◆ WHAT YOU ARE ASKED TO DO
Would you output the whole of the data exactly?

[Collected data entries]

(* ===== verification/Handlers.v ===== *)
(** The wire protocol of the config server (src/server/wire.go, handler.go): the
    bodies it sends, authentication and authorization of a request, the three
    value endpoints and the two probes. A handler is a function of the snapshots
    it reads; its audit records come with its response. *)

From S2P Require Import Prelude Errors GoStrings Ref Provider Decode GoNumbers GoPath Auth Server.
Open Scope string_scope.
Open Scope Z_scope.

(** * Bodies *)

(** [type errorDetail struct]. *)
Record errorDetail := MkDetail { ed_Kind : Kind; ed_Message : string }.

(** [type valueBody struct]. *)
Record valueBody := MkBody {
  vb_Name : string;
  vb_Bytes : string;
  vb_Version : string;
  vb_Sensitive : bool;
  vb_NotAfter : option Z;
  vb_Metadata : gmap string string;
  vb_Kind : Kind;
  vb_Error : option errorDetail;
  vb_ResolvedAt : option Z;
  vb_Stale : bool;
}.

Definition time_ptr (t : Z) : option Z := if IsZero t then None else Some t.

(** [func newValueBody(name, v, kind, f) valueBody]. *)
Definition newValueBody (name : string) (v : Value) (kind : Kind) (f : freshness) : valueBody :=
  MkBody name (val_Bytes v) (val_Version v) (val_Sensitive v) (time_ptr (val_NotAfter v)) (val_Metadata v) kind
    None (time_ptr (fr_resolvedAt f)) (fr_stale f).

(** [func newErrorValueBody(name, kind, message) valueBody]. *)
Definition newErrorValueBody (name : string) (kind : Kind) (message : string) : valueBody :=
  MkBody name "" "" false None ∅ "" (Some (MkDetail kind message)) None false.

(** [kindStatus] and [func statusForKind(kind mamori.Kind) int]. *)
Definition kindStatus : list (Kind * Z) :=
  [ (KindNotFound, 404); (KindInvalid, 400); (KindUnauthenticated, 401); (KindPermissionDenied, 403);
    (KindRateLimited, 429); (KindUnavailable, 503); (KindUnknown, 500) ].

Definition statusForKind (kind : Kind) : Z :=
  match find (fun ks => bool_decide (ks.1 = kind)) kindStatus with
  | Some ks => ks.2
  | None => 500
  end.

(** [func snapshotChanged(...)] on two answers: the value, kind and found of
    each. *)
Definition snapshotChanged (prev cur : answer) : bool :=
  if negb (Bool.eqb (an_found prev) (an_found cur)) || negb (bool_decide (an_kind prev = an_kind cur)) then true
  else if negb (bool_decide (val_Version (an_value cur) = "")) ||
          negb (bool_decide (val_Version (an_value prev) = ""))
  then negb (bool_decide (val_Version (an_value cur) = val_Version (an_value prev)))
  else negb (bool_decide (val_Bytes (an_value cur) = val_Bytes (an_value prev))).

(** * Responses *)

Inductive body :=
  | BError (d : errorDetail)
  | BValue (v : valueBody)
  | BBatch (values : list valueBody)
  | BStatus (state : string).

(** A response: its status, the WWW-Authenticate and Cache-Control headers, and
    the JSON body. *)
Record response := MkResponse {
  rs_status : Z;
  rs_challenge : option string;
  rs_noStore : bool;
  rs_body : body;
}.

(** [writeError(w, status, kind, message)] of a handler that forbids caching. *)
Definition writeError (status : Z) (kind : Kind) (message : string) : response :=
  MkResponse status None true (BError (MkDetail kind message)).

Definition with_challenge (c : option string) (r : response) : response :=
  MkResponse (rs_status r) c (rs_noStore r) (rs_body r).

(** [type requestOutcome struct], but for the latency. *)
Record requestOutcome := MkOutcome {
  ro_subject : string;
  ro_name : string;
  ro_decision : string;
  ro_kind : Kind;
  ro_status : Z;
  ro_method : string;
  ro_path : string;
}.

(** What guards the endpoints: [None] is [NoAuth]. *)
Record guard := MkGuard {
  g_auth : option Authenticator;
  g_policy : Policy;
  g_audit : bool;
}.

(** The guard of a server [New] returned; a server without a policy or without
    an authenticator would panic on a request. *)
Definition guard_of {W} (s : server W) : option guard :=
  match sv_policy (sv_config s) with
  | None => None
  | Some pol =>
      if sv_noAuth (sv_config s) then Some (MkGuard None pol (sv_audit (sv_config s)))
      else
        match sv_auth (sv_config s) with
        | None => None
        | Some a => Some (MkGuard (Some a) pol (sv_audit (sv_config s)))
        end
  end.

Section handlers.
Context (g : guard).
Implicit Types m : gmap string bindingSnapshot.
Implicit Types r : request.

(** [logAudit]. *)
Definition logAudit (os : list requestOutcome) : list requestOutcome := if g_audit g then os else [].

(** [func (s *Server) authenticate(w, r)]: the identity, or the response with
    the kind and status of its audit record. *)
Definition authenticate r : Identity + (response * Kind * Z) :=
  match g_auth g with
  | None => inl zero_Identity
  | Some a =>
      match Authenticate a r with
      | Ok id => inl id
      | Err err =>
          if errors_Is err ErrForbidden then
            inr (writeError 403 KindPermissionDenied "forbidden", KindPermissionDenied, 403)
          else
            inr (with_challenge (Challenge a) (writeError 401 KindUnauthenticated "unauthenticated"),
                 KindUnauthenticated, 401)
      end
  end.

Definition outcome (id : Identity) (name decision : string) (kind : Kind) (status : Z) r : requestOutcome :=
  MkOutcome (id_Subject id) name decision kind status (rq_Method r) (rq_Path r).

(** [func (s *Server) handleValue(w, r)]; [name] is the path value. *)
Definition handleValue m r (name : string) : response * list requestOutcome :=
  match authenticate r with
  | inr (resp, kind, status) => (resp, logAudit [outcome zero_Identity name "deny" kind status r])
  | inl id =>
      match g_policy g id name with
      | Some _ =>
          (writeError 403 KindPermissionDenied "permission denied",
           logAudit [outcome id name "deny" KindPermissionDenied 403 r])
      | None =>
          let a := lookupFresh m name in
          if negb (an_found a) then
            (writeError 404 KindNotFound "binding not found",
             logAudit [outcome id name "allow" KindNotFound 404 r])
          else if negb (bool_decide (an_kind a = "")) && negb (an_hasValue a) then
            let st := statusForKind (an_kind a) in
            (writeError st (an_kind a) "binding resolve failed", logAudit [outcome id name "allow" (an_kind a) st r])
          else
            (MkResponse 200 None true (BValue (newValueBody name (an_value a) (an_kind a) (an_fresh a))),
             logAudit [outcome id name "allow" (an_kind a) 200 r])
      end
  end.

◆ REPLY
(* ===== verification/Handlers.v ===== *)
(** The wire protocol of the config server (src/server/wire.go, handler.go): the
    bodies it sends, authentication and authorization of a request, the three
    value endpoints and the two probes. A handler is a function of the snapshots
    it reads; its audit records come with its response. *)

From S2P Require Import Prelude Errors GoStrings Ref Provider Decode GoNumbers GoPath Auth Server.
Open Scope string_scope.
Open Scope Z_scope.

(** * Bodies *)

(** [type errorDetail struct]. *)
Record errorDetail := MkDetail { ed_Kind : Kind; ed_Message : string }.

(** [type valueBody struct]. *)
Record valueBody := MkBody {
  vb_Name : string;
  vb_Bytes : string;
  vb_Version : string;
  vb_Sensitive : bool;
  vb_NotAfter : option Z;
  vb_Metadata : gmap string string;
  vb_Kind : Kind;
  vb_Error : option errorDetail;
  vb_ResolvedAt : option Z;
  vb_Stale : bool;
}.

Definition time_ptr (t : Z) : option Z := if IsZero t then None else Some t.

(** [func newValueBody(name, v, kind, f) valueBody]. *)
Definition newValueBody (name : string) (v : Value) (kind : Kind) (f : freshness) : valueBody :=
  MkBody name (val_Bytes v) (val_Version v) (val_Sensitive v) (time_ptr (val_NotAfter v)) (val_Metadata v) kind
    None (time_ptr (fr_resolvedAt f)) (fr_stale f).

(** [func newErrorValueBody(name, kind, message) valueBody]. *)
Definition newErrorValueBody (name : string) (kind : Kind) (message : string) : valueBody :=
  MkBody name "" "" false None ∅ "" (Some (MkDetail kind message)) None false.

(** [kindStatus] and [func statusForKind(kind mamori.Kind) int]. *)
Definition kindStatus : list (Kind * Z) :=
  [ (KindNotFound, 404); (KindInvalid, 400); (KindUnauthenticated, 401); (KindPermissionDenied, 403);
    (KindRateLimited, 429); (KindUnavailable, 503); (KindUnknown, 500) ].

Definition statusForKind (kind : Kind) : Z :=
  match find (fun ks => bool_decide (ks.1 = kind)) kindStatus with
  | Some ks => ks.2
  | None => 500
  end.

(** [func snapshotChanged(...)] on two answers: the value, kind and found of
    each. *)
Definition snapshotChanged (prev cur : answer) : bool :=
  if negb (Bool.eqb (an_found prev) (an_found cur)) || negb (bool_decide (an_kind prev = an_kind cur)) then true
  else if negb (bool_decide (val_Version (an_value cur) = "")) ||
          negb (bool_decide (val_Version (an_value prev) = ""))
  then negb (bool_decide (val_Version (an_value cur) = val_Version (an_value prev)))
  else negb (bool_decide (val_Bytes (an_value cur) = val_Bytes (an_value prev))).

(** * Responses *)

Inductive body :=
  | BError (d : errorDetail)
  | BValue (v : valueBody)
  | BBatch (values : list valueBody)
  | BStatus (state : string).

(** A response: its status, the WWW-Authenticate and Cache-Control headers, and
    the JSON body. *)
Record response := MkResponse {
  rs_status : Z;
  rs_challenge : option string;
  rs_noStore : bool;
  rs_body : body;
}.

(** [writeError(w, status, kind, message)] of a handler that forbids caching. *)
Definition writeError (status : Z) (kind : Kind) (message : string) : response :=
  MkResponse status None true (BError (MkDetail kind message)).

Definition with_challenge (c : option string) (r : response) : response :=
  MkResponse (rs_status r) c (rs_noStore r) (rs_body r).

(** [type requestOutcome struct], but for the latency. *)
Record requestOutcome := MkOutcome {
  ro_subject : string;
  ro_name : string;
  ro_decision : string;
  ro_kind : Kind;
  ro_status : Z;
  ro_method : string;
  ro_path : string;
}.

(** What guards the endpoints: [None] is [NoAuth]. *)
Record guard := MkGuard {
  g_auth : option Authenticator;
  g_policy : Policy;
  g_audit : bool;
}.

(** The guard of a server [New] returned; a server without a policy or without
    an authenticator would panic on a request. *)
Definition guard_of {W} (s : server W) : option guard :=
  match sv_policy (sv_config s) with
  | None => None
  | Some pol =>
      if sv_noAuth (sv_config s) then Some (MkGuard None pol (sv_audit (sv_config s)))
      else
        match sv_auth (sv_config s) with
        | None => None
        | Some a => Some (MkGuard (Some a) pol (sv_audit (sv_config s)))
        end
  end.

Section handlers.
Context (g : guard).
Implicit Types m : gmap string bindingSnapshot.
Implicit Types r : request.

(** [logAudit]. *)
Definition logAudit (os : list requestOutcome) : list requestOutcome := if g_audit g then os else [].

(** [func (s *Server) authenticate(w, r)]: the identity, or the response with
    the kind and status of its audit record. *)
Definition authenticate r : Identity + (response * Kind * Z) :=
  match g_auth g with
  | None => inl zero_Identity
  | Some a =>
      match Authenticate a r with
      | Ok id => inl id
      | Err err =>
          if errors_Is err ErrForbidden then
            inr (writeError 403 KindPermissionDenied "forbidden", KindPermissionDenied, 403)
          else
            inr (with_challenge (Challenge a) (writeError 401 KindUnauthenticated "unauthenticated"),
                 KindUnauthenticated, 401)
      end
  end.

Definition outcome (id : Identity) (name decision : string) (kind : Kind) (status : Z) r : requestOutcome :=
  MkOutcome (id_Subject id) name decision kind status (rq_Method r) (rq_Path r).

(** [func (s *Server) handleValue(w, r)]; [name] is the path value. *)
Definition handleValue m r (name : string) : response * list requestOutcome :=
  match authenticate r with
  | inr (resp, kind, status) => (resp, logAudit [outcome zero_Identity name "deny" kind status r])
  | inl id =>
      match g_policy g id name with
      | Some _ =>
          (writeError 403 KindPermissionDenied "permission denied",
           logAudit [outcome id name "deny" KindPermissionDenied 403 r])
      | None =>
          let a := lookupFresh m name in
          if negb (an_found a) then
            (writeError 404 KindNotFound "binding not found",
             logAudit [outcome id name "allow" KindNotFound 404 r])
          else if negb (bool_decide (an_kind a = "")) && negb (an_hasValue a) then
            let st := statusForKind (an_kind a) in
            (writeError st (an_kind a) "binding resolve failed", logAudit [outcome id name "allow" (an_kind a) st r])
          else
            (MkResponse 200 None true (BValue (newValueBody name (an_value a) (an_kind a) (an_fresh a))),
             logAudit [outcome id name "allow" (an_kind a) 200 r])
      end
  end.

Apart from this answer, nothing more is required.